Stored data
================================

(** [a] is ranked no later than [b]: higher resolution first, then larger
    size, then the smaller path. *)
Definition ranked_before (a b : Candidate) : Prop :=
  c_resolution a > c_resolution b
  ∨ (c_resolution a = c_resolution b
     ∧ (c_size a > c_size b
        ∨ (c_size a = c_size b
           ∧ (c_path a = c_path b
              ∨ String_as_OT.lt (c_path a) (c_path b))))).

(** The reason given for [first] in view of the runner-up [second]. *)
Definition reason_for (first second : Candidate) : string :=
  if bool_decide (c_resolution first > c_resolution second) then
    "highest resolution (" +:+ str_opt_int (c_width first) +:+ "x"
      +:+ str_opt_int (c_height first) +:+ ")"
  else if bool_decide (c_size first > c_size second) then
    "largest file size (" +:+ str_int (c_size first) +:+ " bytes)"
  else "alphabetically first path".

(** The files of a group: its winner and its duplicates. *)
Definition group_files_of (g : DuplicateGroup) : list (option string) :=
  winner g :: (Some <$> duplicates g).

================================

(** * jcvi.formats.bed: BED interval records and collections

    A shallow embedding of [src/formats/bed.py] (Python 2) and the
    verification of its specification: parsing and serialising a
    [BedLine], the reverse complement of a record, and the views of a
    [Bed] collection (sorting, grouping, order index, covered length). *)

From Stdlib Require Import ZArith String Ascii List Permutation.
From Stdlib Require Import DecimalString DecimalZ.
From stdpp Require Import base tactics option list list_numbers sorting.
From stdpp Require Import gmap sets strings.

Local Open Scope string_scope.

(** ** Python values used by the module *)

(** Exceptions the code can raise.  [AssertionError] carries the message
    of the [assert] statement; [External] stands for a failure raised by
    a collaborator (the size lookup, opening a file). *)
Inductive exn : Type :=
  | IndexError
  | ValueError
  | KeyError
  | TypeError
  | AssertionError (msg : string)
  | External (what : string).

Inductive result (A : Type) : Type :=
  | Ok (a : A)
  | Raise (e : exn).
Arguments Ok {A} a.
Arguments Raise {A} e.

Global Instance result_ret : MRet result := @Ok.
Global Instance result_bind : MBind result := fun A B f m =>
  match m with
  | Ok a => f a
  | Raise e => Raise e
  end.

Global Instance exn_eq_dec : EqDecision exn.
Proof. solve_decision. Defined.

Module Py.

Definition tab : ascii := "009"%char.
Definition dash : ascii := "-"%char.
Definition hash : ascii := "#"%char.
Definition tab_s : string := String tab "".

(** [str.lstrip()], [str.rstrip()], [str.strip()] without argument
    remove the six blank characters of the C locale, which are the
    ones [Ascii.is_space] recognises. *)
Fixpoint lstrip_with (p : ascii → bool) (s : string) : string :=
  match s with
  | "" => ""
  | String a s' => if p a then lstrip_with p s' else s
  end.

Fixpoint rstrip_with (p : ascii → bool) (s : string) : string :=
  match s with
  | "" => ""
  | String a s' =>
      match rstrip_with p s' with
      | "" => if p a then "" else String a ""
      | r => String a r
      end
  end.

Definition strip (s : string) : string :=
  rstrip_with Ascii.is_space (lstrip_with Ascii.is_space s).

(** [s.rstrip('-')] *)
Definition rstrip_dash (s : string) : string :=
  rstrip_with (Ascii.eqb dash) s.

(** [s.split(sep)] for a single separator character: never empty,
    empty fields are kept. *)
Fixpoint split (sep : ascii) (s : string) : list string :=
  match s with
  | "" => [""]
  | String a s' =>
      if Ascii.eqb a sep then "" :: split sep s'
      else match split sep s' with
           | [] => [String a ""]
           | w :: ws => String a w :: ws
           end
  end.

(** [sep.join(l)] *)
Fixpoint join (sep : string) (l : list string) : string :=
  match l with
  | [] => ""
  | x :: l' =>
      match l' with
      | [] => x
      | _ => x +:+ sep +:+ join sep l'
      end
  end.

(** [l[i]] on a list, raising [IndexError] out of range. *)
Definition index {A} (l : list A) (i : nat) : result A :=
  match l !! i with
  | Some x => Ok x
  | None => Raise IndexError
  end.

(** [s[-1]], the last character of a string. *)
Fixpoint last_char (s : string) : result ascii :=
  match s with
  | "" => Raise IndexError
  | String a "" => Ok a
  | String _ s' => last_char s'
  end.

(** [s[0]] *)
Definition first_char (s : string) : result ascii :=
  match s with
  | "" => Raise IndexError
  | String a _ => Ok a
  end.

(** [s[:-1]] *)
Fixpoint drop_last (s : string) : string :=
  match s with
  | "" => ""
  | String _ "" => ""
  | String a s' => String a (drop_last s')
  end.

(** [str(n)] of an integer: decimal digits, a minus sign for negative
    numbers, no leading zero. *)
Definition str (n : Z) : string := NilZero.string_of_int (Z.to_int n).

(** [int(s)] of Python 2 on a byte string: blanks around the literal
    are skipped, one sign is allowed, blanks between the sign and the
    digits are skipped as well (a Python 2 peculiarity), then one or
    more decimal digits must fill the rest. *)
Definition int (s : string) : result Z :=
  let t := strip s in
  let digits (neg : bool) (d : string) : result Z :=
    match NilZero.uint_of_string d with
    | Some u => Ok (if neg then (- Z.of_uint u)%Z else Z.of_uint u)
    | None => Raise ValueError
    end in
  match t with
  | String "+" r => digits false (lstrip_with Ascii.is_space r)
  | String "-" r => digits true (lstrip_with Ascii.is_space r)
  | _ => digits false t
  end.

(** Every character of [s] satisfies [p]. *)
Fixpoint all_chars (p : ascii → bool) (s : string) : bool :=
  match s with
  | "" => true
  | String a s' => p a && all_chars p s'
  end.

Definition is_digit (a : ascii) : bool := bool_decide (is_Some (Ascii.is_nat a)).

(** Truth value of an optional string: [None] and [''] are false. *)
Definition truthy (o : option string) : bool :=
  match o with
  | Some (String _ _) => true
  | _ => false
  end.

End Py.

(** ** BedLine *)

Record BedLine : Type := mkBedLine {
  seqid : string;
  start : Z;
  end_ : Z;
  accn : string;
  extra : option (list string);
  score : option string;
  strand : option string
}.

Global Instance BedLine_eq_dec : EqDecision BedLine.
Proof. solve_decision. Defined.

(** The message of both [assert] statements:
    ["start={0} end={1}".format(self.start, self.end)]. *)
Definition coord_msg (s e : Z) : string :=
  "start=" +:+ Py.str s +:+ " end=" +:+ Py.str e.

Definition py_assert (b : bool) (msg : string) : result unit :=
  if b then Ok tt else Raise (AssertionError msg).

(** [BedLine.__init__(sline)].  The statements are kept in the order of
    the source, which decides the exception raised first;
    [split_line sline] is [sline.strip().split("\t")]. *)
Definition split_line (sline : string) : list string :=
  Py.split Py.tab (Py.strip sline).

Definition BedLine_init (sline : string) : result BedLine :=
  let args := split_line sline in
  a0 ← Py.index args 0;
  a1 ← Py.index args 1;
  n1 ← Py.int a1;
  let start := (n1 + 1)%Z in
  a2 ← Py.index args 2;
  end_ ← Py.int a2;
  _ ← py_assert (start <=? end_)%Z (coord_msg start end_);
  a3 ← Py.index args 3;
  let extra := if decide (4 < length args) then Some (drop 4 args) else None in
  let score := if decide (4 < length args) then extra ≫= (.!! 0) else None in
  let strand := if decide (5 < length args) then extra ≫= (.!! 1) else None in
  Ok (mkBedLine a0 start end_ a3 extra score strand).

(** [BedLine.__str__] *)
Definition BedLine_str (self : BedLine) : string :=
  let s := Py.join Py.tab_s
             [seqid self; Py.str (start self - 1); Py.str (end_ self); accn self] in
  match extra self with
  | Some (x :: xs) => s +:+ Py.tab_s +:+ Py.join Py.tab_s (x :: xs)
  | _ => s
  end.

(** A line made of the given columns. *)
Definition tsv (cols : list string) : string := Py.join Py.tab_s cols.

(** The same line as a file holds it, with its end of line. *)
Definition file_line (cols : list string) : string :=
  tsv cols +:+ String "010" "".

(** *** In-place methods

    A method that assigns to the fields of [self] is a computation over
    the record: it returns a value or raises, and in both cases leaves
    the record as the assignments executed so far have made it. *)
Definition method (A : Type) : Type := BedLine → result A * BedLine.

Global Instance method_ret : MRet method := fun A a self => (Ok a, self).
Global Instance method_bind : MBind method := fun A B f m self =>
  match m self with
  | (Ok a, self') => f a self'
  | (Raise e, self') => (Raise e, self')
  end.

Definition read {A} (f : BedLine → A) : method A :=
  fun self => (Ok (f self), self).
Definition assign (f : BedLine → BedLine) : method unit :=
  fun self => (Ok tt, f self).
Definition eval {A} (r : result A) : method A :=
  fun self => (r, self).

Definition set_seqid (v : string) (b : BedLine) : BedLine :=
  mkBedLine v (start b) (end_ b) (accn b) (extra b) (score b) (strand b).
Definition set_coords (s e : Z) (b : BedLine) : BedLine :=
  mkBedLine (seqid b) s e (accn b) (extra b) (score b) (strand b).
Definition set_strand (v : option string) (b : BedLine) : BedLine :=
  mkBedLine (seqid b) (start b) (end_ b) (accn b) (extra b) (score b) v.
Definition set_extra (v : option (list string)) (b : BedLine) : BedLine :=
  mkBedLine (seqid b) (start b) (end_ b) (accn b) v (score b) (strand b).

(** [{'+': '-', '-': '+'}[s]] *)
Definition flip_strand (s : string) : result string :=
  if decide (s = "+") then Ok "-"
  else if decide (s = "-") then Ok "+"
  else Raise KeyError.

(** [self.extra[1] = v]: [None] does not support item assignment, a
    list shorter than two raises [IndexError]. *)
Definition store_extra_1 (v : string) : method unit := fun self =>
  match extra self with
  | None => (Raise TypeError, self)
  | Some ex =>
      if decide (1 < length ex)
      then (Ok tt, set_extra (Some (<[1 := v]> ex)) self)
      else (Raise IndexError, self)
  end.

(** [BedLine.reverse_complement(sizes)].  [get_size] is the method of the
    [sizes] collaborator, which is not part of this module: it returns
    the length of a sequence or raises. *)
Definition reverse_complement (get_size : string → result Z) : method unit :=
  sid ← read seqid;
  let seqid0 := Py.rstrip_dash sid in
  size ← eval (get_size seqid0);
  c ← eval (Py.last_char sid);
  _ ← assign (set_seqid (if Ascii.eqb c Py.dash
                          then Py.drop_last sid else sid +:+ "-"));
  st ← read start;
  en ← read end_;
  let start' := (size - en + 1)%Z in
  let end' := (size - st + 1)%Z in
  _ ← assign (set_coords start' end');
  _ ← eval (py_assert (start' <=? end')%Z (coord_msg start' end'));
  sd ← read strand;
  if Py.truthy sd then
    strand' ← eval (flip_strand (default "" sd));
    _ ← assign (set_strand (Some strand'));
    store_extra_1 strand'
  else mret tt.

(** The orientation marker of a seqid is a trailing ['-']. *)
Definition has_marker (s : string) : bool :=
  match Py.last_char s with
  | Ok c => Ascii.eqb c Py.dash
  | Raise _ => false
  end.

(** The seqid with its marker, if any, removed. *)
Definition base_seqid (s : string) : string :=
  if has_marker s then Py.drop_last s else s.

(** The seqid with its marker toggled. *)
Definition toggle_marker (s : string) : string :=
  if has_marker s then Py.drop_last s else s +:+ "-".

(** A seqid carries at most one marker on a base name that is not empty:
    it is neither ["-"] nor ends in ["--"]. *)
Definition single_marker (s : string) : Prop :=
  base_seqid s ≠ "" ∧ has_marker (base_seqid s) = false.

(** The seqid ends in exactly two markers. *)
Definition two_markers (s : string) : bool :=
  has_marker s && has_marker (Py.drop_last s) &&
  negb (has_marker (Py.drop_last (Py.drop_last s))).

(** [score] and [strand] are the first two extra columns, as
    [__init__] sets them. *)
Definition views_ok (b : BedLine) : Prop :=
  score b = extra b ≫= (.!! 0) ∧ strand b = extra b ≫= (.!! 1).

================================

• Exercise brief:
The required answer is the exact run of lines above starting at the line with "let digits (neg" and ending at the line with "Global Instance BedLine_eq_dec", with both ends present.

• The completed task:
  let digits (neg : bool) (d : string) : result Z :=
    match NilZero.uint_of_string d with
    | Some u => Ok (if neg then (- Z.of_uint u)%Z else Z.of_uint u)
    | None => Raise ValueError
    end in
  match t with
  | String "+" r => digits false (lstrip_with Ascii.is_space r)
  | String "-" r => digits true (lstrip_with Ascii.is_space r)
  | _ => digits false t
  end.

(** Every character of [s] satisfies [p]. *)
Fixpoint all_chars (p : ascii → bool) (s : string) : bool :=
  match s with
  | "" => true
  | String a s' => p a && all_chars p s'
  end.

Definition is_digit (a : ascii) : bool := bool_decide (is_Some (Ascii.is_nat a)).

(** Truth value of an optional string: [None] and [''] are false. *)
Definition truthy (o : option string) : bool :=
  match o with
  | Some (String _ _) => true
  | _ => false
  end.

End Py.

(** ** BedLine *)

Record BedLine : Type := mkBedLine {
  seqid : string;
  start : Z;
  end_ : Z;
  accn : string;
  extra : option (list string);
  score : option string;
  strand : option string
}.

Global Instance BedLine_eq_dec : EqDecision BedLine.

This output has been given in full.